» Work instructions
Once you have read the listing, print all of it word for word.

#####

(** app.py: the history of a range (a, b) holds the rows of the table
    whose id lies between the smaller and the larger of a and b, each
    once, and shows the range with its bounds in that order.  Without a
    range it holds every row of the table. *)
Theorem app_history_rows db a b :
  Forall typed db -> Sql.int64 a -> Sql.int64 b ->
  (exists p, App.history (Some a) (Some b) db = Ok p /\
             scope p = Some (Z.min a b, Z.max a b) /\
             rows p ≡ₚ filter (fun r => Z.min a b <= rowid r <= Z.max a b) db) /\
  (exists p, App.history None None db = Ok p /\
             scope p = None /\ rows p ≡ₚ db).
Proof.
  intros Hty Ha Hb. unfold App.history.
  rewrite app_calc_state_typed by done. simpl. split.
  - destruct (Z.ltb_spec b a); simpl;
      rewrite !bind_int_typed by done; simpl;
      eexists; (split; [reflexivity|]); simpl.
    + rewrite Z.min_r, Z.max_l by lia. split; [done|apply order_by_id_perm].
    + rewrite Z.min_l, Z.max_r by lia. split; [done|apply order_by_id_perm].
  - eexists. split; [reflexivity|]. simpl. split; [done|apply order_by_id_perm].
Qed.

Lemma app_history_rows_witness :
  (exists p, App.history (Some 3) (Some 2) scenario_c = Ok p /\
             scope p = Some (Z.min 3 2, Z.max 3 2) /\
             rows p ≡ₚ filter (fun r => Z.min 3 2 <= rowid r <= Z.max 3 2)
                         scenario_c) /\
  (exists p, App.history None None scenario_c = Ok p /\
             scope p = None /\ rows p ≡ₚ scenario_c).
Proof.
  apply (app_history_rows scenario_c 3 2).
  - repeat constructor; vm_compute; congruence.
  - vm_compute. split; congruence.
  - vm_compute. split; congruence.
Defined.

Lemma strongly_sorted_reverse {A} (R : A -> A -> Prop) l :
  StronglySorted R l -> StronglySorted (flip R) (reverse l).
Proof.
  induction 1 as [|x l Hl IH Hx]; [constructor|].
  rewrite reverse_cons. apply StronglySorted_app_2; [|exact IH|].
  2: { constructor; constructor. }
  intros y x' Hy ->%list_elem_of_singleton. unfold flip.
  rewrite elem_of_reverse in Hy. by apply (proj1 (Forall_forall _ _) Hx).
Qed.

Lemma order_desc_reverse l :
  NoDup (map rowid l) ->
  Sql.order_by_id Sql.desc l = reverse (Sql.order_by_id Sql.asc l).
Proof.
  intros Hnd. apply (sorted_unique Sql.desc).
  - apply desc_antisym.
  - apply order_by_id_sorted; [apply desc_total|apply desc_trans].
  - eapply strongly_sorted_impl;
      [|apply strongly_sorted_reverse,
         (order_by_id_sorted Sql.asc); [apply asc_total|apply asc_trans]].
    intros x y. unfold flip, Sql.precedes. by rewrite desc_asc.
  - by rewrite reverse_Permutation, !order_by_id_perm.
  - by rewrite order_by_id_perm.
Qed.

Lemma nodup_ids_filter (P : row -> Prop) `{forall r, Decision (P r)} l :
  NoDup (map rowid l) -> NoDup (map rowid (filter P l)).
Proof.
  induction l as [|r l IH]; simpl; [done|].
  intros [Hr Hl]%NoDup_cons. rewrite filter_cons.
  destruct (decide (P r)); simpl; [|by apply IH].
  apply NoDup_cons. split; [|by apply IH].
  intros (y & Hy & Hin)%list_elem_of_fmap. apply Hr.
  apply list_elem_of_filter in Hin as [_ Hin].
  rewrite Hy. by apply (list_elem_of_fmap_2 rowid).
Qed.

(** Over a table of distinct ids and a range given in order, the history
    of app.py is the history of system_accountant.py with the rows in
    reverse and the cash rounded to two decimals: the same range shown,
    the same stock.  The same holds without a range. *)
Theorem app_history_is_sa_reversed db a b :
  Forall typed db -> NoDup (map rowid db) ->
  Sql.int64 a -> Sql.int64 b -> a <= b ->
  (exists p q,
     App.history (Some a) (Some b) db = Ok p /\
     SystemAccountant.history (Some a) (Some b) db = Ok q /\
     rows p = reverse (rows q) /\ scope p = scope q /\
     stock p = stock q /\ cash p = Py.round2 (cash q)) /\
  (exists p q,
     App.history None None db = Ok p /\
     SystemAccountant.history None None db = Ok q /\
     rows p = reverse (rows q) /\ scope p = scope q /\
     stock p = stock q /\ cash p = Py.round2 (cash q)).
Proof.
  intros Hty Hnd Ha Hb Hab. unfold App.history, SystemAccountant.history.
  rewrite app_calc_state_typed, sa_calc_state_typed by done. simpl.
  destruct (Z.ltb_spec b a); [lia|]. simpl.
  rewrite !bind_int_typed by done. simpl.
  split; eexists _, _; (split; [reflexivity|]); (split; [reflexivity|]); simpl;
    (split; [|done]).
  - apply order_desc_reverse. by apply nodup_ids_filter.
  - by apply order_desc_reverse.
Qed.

#####

» Your response
(** app.py: the history of a range (a, b) holds the rows of the table
    whose id lies between the smaller and the larger of a and b, each
    once, and shows the range with its bounds in that order.  Without a
    range it holds every row of the table. *)
Theorem app_history_rows db a b :
  Forall typed db -> Sql.int64 a -> Sql.int64 b ->
  (exists p, App.history (Some a) (Some b) db = Ok p /\
             scope p = Some (Z.min a b, Z.max a b) /\
             rows p ≡ₚ filter (fun r => Z.min a b <= rowid r <= Z.max a b) db) /\
  (exists p, App.history None None db = Ok p /\
             scope p = None /\ rows p ≡ₚ db).
Proof.
  intros Hty Ha Hb. unfold App.history.
  rewrite app_calc_state_typed by done. simpl. split.
  - destruct (Z.ltb_spec b a); simpl;
      rewrite !bind_int_typed by done; simpl;
      eexists; (split; [reflexivity|]); simpl.
    + rewrite Z.min_r, Z.max_l by lia. split; [done|apply order_by_id_perm].
    + rewrite Z.min_l, Z.max_r by lia. split; [done|apply order_by_id_perm].
  - eexists. split; [reflexivity|]. simpl. split; [done|apply order_by_id_perm].
Qed.

Lemma app_history_rows_witness :
  (exists p, App.history (Some 3) (Some 2) scenario_c = Ok p /\
             scope p = Some (Z.min 3 2, Z.max 3 2) /\
             rows p ≡ₚ filter (fun r => Z.min 3 2 <= rowid r <= Z.max 3 2)
                         scenario_c) /\
  (exists p, App.history None None scenario_c = Ok p /\
             scope p = None /\ rows p ≡ₚ scenario_c).
Proof.
  apply (app_history_rows scenario_c 3 2).
  - repeat constructor; vm_compute; congruence.
  - vm_compute. split; congruence.
  - vm_compute. split; congruence.
Defined.

Lemma strongly_sorted_reverse {A} (R : A -> A -> Prop) l :
  StronglySorted R l -> StronglySorted (flip R) (reverse l).
Proof.
  induction 1 as [|x l Hl IH Hx]; [constructor|].
  rewrite reverse_cons. apply StronglySorted_app_2; [|exact IH|].
  2: { constructor; constructor. }
  intros y x' Hy ->%list_elem_of_singleton. unfold flip.
  rewrite elem_of_reverse in Hy. by apply (proj1 (Forall_forall _ _) Hx).
Qed.

Lemma order_desc_reverse l :
  NoDup (map rowid l) ->
  Sql.order_by_id Sql.desc l = reverse (Sql.order_by_id Sql.asc l).
Proof.
  intros Hnd. apply (sorted_unique Sql.desc).
  - apply desc_antisym.
  - apply order_by_id_sorted; [apply desc_total|apply desc_trans].
  - eapply strongly_sorted_impl;
      [|apply strongly_sorted_reverse,
         (order_by_id_sorted Sql.asc); [apply asc_total|apply asc_trans]].
    intros x y. unfold flip, Sql.precedes. by rewrite desc_asc.
  - by rewrite reverse_Permutation, !order_by_id_perm.
  - by rewrite order_by_id_perm.
Qed.

Lemma nodup_ids_filter (P : row -> Prop) `{forall r, Decision (P r)} l :
  NoDup (map rowid l) -> NoDup (map rowid (filter P l)).
Proof.
  induction l as [|r l IH]; simpl; [done|].
  intros [Hr Hl]%NoDup_cons. rewrite filter_cons.
  destruct (decide (P r)); simpl; [|by apply IH].
  apply NoDup_cons. split; [|by apply IH].
  intros (y & Hy & Hin)%list_elem_of_fmap. apply Hr.
  apply list_elem_of_filter in Hin as [_ Hin].
  rewrite Hy. by apply (list_elem_of_fmap_2 rowid).
Qed.

(** Over a table of distinct ids and a range given in order, the history
    of app.py is the history of system_accountant.py with the rows in
    reverse and the cash rounded to two decimals: the same range shown,
    the same stock.  The same holds without a range. *)
Theorem app_history_is_sa_reversed db a b :
  Forall typed db -> NoDup (map rowid db) ->
  Sql.int64 a -> Sql.int64 b -> a <= b ->
  (exists p q,
     App.history (Some a) (Some b) db = Ok p /\
     SystemAccountant.history (Some a) (Some b) db = Ok q /\
     rows p = reverse (rows q) /\ scope p = scope q /\
     stock p = stock q /\ cash p = Py.round2 (cash q)) /\
  (exists p q,
     App.history None None db = Ok p /\
     SystemAccountant.history None None db = Ok q /\
     rows p = reverse (rows q) /\ scope p = scope q /\
     stock p = stock q /\ cash p = Py.round2 (cash q)).
Proof.
  intros Hty Hnd Ha Hb Hab. unfold App.history, SystemAccountant.history.
  rewrite app_calc_state_typed, sa_calc_state_typed by done. simpl.
  destruct (Z.ltb_spec b a); [lia|]. simpl.
  rewrite !bind_int_typed by done. simpl.
  split; eexists _, _; (split; [reflexivity|]); (split; [reflexivity|]); simpl;
    (split; [|done]).
  - apply order_desc_reverse. by apply nodup_ids_filter.
  - by apply order_desc_reverse.
Qed.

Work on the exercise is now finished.